Daniel Oppenheimer: What pushed you to write the textbook in the first place?

Dr. Jim Mauseth: I was teaching BIO322, the Structure, Physiology, and Reproduction of Seed Plants, and was unhappy with the text I was using. It was all terms and definitions. It wasn’t explaining why it was important to learn the material. What I realized is that there are stories to tell the students about why plants are the way they are. Why does a particular plant evolve this way, and not that way? Why does this tree have simple broad leaves but this other one has compound leaves with tiny leaflets?

I always teach my students, and I’ve tried to get this across in the textbook, that the two most important questions are: What are the alternatives? And what are the consequences?

Elaborate on that a bit.

Well, what’s the alternative to having a leaf? It’s not having a leaf, or, like cacti, having leaves so tiny that in effect you don’t have leaves.

What are the consequences of having leaves versus not? Leaves catch more light, and so they can photosynthesize faster, but they also lose water faster, so they tend to not be very desert-adapted. Really tiny leaves can’t photosynthesize as fast, but they don’t lose as much water.

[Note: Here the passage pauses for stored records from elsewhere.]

(* ===== verification/FatTheorems.v ===== *)
(** * FAT32: the properties of the table, of chains and of files

    Stated on a working device [d] whose sectors represent a volume [v], for
    every well-formed geometry; the termination theorem holds for any device. *)

From stdpp Require Import base numbers list gmap strings.
From S2P Require Import Prelude ByteStr Block Bpb Fat32 Volume Files.

#[local] Open Scope Z_scope.
#[local] Open Scope rust_scope.

(** The volume that the sectors of a disk represent. *)
Definition volume_of (fs : Fat32Fs) (c : gmap Z (list Z)) : volume :=
  mkVol (list_to_map ((λ k, (k, fat_of fs c k)) <$> range 2 (nclusters fs + 2)))
    (list_to_map ((λ k, (k, cluster_of fs c k)) <$> range 2 (nclusters fs + 2))).

Lemma lookup_range_map {B} (f : Z → B) a b k :
  (list_to_map ((λ k, (k, f k)) <$> range a b) : gmap Z B) !! k =
    if decide (a ≤ k < b) then Some (f k) else None.
Proof.
  set (l := (λ k, (k, f k)) <$> range a b).
  assert (l.*1 = range a b) as Hl.
  { unfold l. rewrite <- list_fmap_compose. rewrite <- (list_fmap_id (range a b)) at 2. done. }
  case_decide as Hk.
  - apply elem_of_list_to_map; [rewrite Hl; apply NoDup_seqZ|].
    apply list_elem_of_fmap. exists k. by rewrite elem_of_range.
  - apply not_elem_of_list_to_map. by rewrite Hl, elem_of_range.
Qed.

Lemma abs_volume_of fs c : disk_ok fs c → abs fs c (volume_of fs c).
Proof.
  intros Hd. split; [done|..]; intros k; cbn; rewrite lookup_range_map; reflexivity.
Qed.

(** ** Any device: [read_chain] terminates *)

Section AnyDevice.
Context `{BlockDevice D} (fs : Fat32Fs).

(** A device whose reads end. *)
Definition reads_end : Prop := ∀ lba n d, read_sector lba n d ≠ OutOfFuel.

(** A computation that ends, and whose answers satisfy [P]. *)
Definition ends {A} (m : M D A) (P : A → Prop) : Prop :=
  ∀ d, m d ≠ OutOfFuel ∧ ∀ a d', m d = Ret (a, d') → P a.

Lemma ends_bind {A B} (m : M D A) (k : A → M D B) P Q :
  ends m P → (∀ a, P a → ends (k a) Q) → ends (m ≫= k) Q.
Proof.
  intros Hm Hk d. destruct (Hm d) as [Hne Hp]. unfold mbind, M_bind.
  destruct (m d) as [[a d1]| | |] eqn:Hrun; [|done..]. apply Hk. by eapply Hp.
Qed.

Lemma ends_ret {A} (a : A) (P : A → Prop) : P a → ends (mret a) P.
Proof. intros Ha d. split; [done|]. by intros ? ? [= <- <-]. Qed.

Lemma ends_liftO {A} (o : outcome A) : o ≠ OutOfFuel → ends (liftO o : M D A) (λ _, True).
Proof. intros Ho d. unfold liftO. by destruct o. Qed.

Lemma zget_ends {A} (l : list A) i : zget l i ≠ OutOfFuel.
Proof. revert i. induction l as [|x l IH]; intros i; cbn; [done|]. by case_match. Qed.

Lemma read_fat_entry_ends k : reads_end → ends (read_fat_entry fs k) (λ _, True).
Proof.
  intros Hr. unfold read_fat_entry. eapply ends_bind.
  { apply ends_liftO. unfold fat_position, div_rust, rem_rust. cbn. by repeat case_match. }
  intros [s o] _. eapply (ends_bind _ _ (λ _, True)).
  { unfold read_sector_buf, map_err. eapply (ends_bind _ _ (λ _, True)).
    - intros d. split; [apply Hr|done].
    - intros r _. by apply ends_ret. }
  intros [buf|e] _; [|by apply ends_ret]. eapply ends_bind; [|intros; by apply ends_ret].
  apply ends_liftO. unfold get_u32.
  repeat (match goal with |- context [zget buf ?i] =>
    pose proof (zget_ends buf i); destruct (zget buf i) end; cbn; try done).
Qed.

(** What holds of the chain read so far. *)
Definition chain_shape (cs : list Z) : Prop :=
  NoDup cs ∧ (∀ k, k ∈ cs → 2 ≤ k) ∧ zlen cs ≤ 100001.

Lemma read_chain_loop_ends fuel chain k :
  reads_end → chain_shape chain → zlen chain ≤ 100000 → k ∉ chain →
  100002 - zlen chain ≤ Z.of_nat fuel →
  ends (read_chain_loop fs fuel chain k)
    (λ r, match r with Ok cs => chain_shape cs | Err _ => True end).
Proof.
  intros Hr. revert chain k. induction fuel as [|fuel IH]; intros chain k Hc Hlen Hk Hf; [lia|].
  cbn [read_chain_loop]. destruct (Z.ltb_spec k 2); [by apply ends_ret|].
  assert (zlen (chain ++ [k]) = zlen chain + 1) as Hl by (rewrite zlen_app, zlen_cons, zlen_nil; lia).
  assert (chain_shape (chain ++ [k])) as Hc'.
  { destruct Hc as (Hnd & Hge & _). split_and!; [|set_solver by lia|lia].
    apply NoDup_app. split_and!; [done| |apply NoDup_singleton]. set_solver. }
  eapply ends_bind; [by apply read_fat_entry_ends|]. intros [next|e] _; [|by apply ends_ret].
  destruct ((FAT32_EOC <=? next) || (next =? FAT32_BAD) || (next =? 0)); [by apply ends_ret|].
  destruct ((next <? 2) || (next =? k)); [by apply ends_ret|].
  unfold contains. case_bool_decide as Hin; [by apply ends_ret|].
  destruct (Z.ltb_spec 100000 (zlen (chain ++ [k]))); [by apply ends_ret|].
  apply IH; (done || lia).
Qed.

(** C15. Termination: [read_chain] ends on every table, cyclic or corrupt, and what it
    returns is a list of at most 100001 distinct cluster numbers. *)
Theorem read_chain_terminates start d :
  reads_end →
  read_chain fs start d ≠ OutOfFuel ∧
  ∀ cs d', read_chain fs start d = Ret (Ok cs, d') →
    NoDup cs ∧ (∀ k, k ∈ cs → 2 ≤ k) ∧ zlen cs ≤ 100001.
Proof.
  intros Hr. destruct (read_chain_loop_ends CHAIN_FUEL [] start Hr) with (d := d) as [Hne Hp].
  - split_and!; [constructor|set_solver|done].
  - done.
  - set_solver.
  - unfold CHAIN_FUEL. change (zlen (@nil Z)) with 0. lia.
  - split; [exact Hne|]. intros cs d' Hrun. exact (Hp (Ok cs) d' Hrun).
Qed.
End AnyDevice.

(** ** A working device *)

Section Theorems.
Context `{BlockDeviceLaws D} (fs : Fat32Fs).
(* ===== verification/DirSpec.v ===== *)
(** * Directories on a volume

    A directory chain is abstracted to the list of its entries, [dir_entries];
    [dir_lookup] and [dir_listing] are the reference lookup and listing. Each
    operation of [Dir] is shown to compute them, or to replace exactly one
    entry. *)

From stdpp Require Import base numbers list gmap strings.
From S2P Require Import Prelude ByteStr Block Bpb Fat32 Volume Files Dir.

#[local] Open Scope Z_scope.
#[local] Open Scope rust_scope.

(** ** Entries of a buffer *)

Definition entries_of (buf : list Z) : list Fat32DirEntry :=
  (λ i, decode_entry (nth_block 32 buf i)) <$> range 0 (zlen buf / 32).

Definition dir_entries (v : volume) (cs : list Z) : list Fat32DirEntry :=
  concat ((λ k, entries_of (default [] (v_data v !! k))) <$> cs).

(** An entry that a search for [name] goes past, and one that it finds. *)
Definition passes (name : list Z) (e : Fat32DirEntry) : Prop :=
  is_end e = false ∧ (skip_entry e = true ∨ full_name_upper e ≠ name).
Definition hits (name : list Z) (e : Fat32DirEntry) : Prop :=
  is_end e = false ∧ skip_entry e = false ∧ full_name_upper e = name.

(** The reference lookup: the first entry with the name before the end. *)
Fixpoint dir_lookup (name : list Z) (es : list Fat32DirEntry) : option Fat32DirEntry :=
  match es with
  | [] => None
  | e :: es =>
      if is_end e then None
      else if skip_entry e then dir_lookup name es
      else if bool_decide (full_name_upper e = name) then Some e
      else dir_lookup name es
  end.
(** The data written at the position of [file] when it is not the start. *)
Definition splice_data (fs : Fat32Fs) (file : FileDescriptor) (data : list Z) : V (list Z) :=
  let new_end := fd_pos file +₆₄ zlen data in
  let buf_size := Z.max new_end (fd_size file) in
  let full_data := zrepeat buf_size 0 in
  full_data ←? (if 0 <? fd_size file
    then
      '(b, _) ←? dev_err VfsIoError (read_file fs (fd_cluster file) (fd_size file) full_data);
      mret (Ok b)
    else mret (Ok full_data));
  let write_end := Z.min new_end buf_size in
  let write_len := sat_sub write_end (fd_pos file) in
  src ← liftO (zslice data 0 write_len);
  dst ← liftO (zslice full_data (fd_pos file) write_end);
  full_data ← liftO (if zlen dst =? zlen src then zcopy full_data (fd_pos file) src else Panic);
  mret (Ok full_data).

Definition write (fd : Z) (data : list Z) : V Z :=
  s ← get;
  '(file_idx, file) ←? mret (ok_or (find_fd fd (file_table (vm s))) NotFound);
  if bool_decide (fd_mode file = Read) then mret (Err PermissionDenied) else
  fs ←? mret (ok_or (fat_fs (vm s)) VfsIoError);
  _ ←? (if fd_pos file =? 0
    then dev_err VfsIoError (write_file_data fs (fd_cluster file) data)
    else
      full_data ←? splice_data fs file data;
      dev_err VfsIoError (write_file_data fs (fd_cluster file) full_data));
  let pos := fd_pos file +₆₄ zlen data in
  let new_size := Z.max pos (fd_size file) in
  let file' := mkFd (fd_fd file) (fd_path file) (fd_mode file) pos (wrap 32 new_size)
                 (fd_cluster file) in
  _ ← upd_vm (λ m, set_table (<[file_idx := file']> (file_table m)) m);
  _ ←? (if 0 <? fd_size file' then update_file_size (fd_path file') (fd_size file')
        else mret (Ok tt));
  mret (Ok (zlen data)).

Definition close (fd : Z) : V unit :=
  _ ← upd_vm (λ m, set_table (filter (λ f, fd_fd f ≠ fd) (file_table m)) m);
  mret (Ok tt).

(** ** Path operations *)

Definition stat (path : list Z) : V VfsNode :=
  fs ←? get_fs;
  '(cluster, _) ←? resolve_path path;
  s ← get;
  let path_clean := canonicalize (vm s) path in
  '(_, file_name) ←? resolve_parent path_clean;
  if is_empty file_name then mret (Ok (mkNode path_clean true 0 cluster)) else
  '(parent_cluster, _) ←? resolve_parent path_clean;
  let upper_name := to_upper_83 file_name in
  found ←? dev_err VfsIoError (find_entry fs parent_cluster upper_name);
  entry ←? mret (ok_or found NotFound);
  mret (Ok (mkNode path_clean (is_directory entry) (de_file_size entry) (first_cluster entry))).

(** The two entries a new directory starts with. *)
Definition dot_entry (name : string) (cluster : Z) : Fat32DirEntry :=
  set_first_cluster cluster (set_attributes 0x10 (set_names (bytes_of name) (replicate 3 0) zeroed_entry)).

Insects can land on leaves and start eating them and laying eggs in them. Big leaves are very visible to herbivores, and so they can come over and start eating them. A leaf can act as a sail, and can tend to make a plant blow over in the wind. But when you don’t have leaves, spores don’t land on you as easily. Insects have nothing to land on. They don’t catch wind, and don’t tend to blow over. No deer is going to come over and eat cactus leaves that are so small. Why bother?

Is it difficult to get students interested in plants?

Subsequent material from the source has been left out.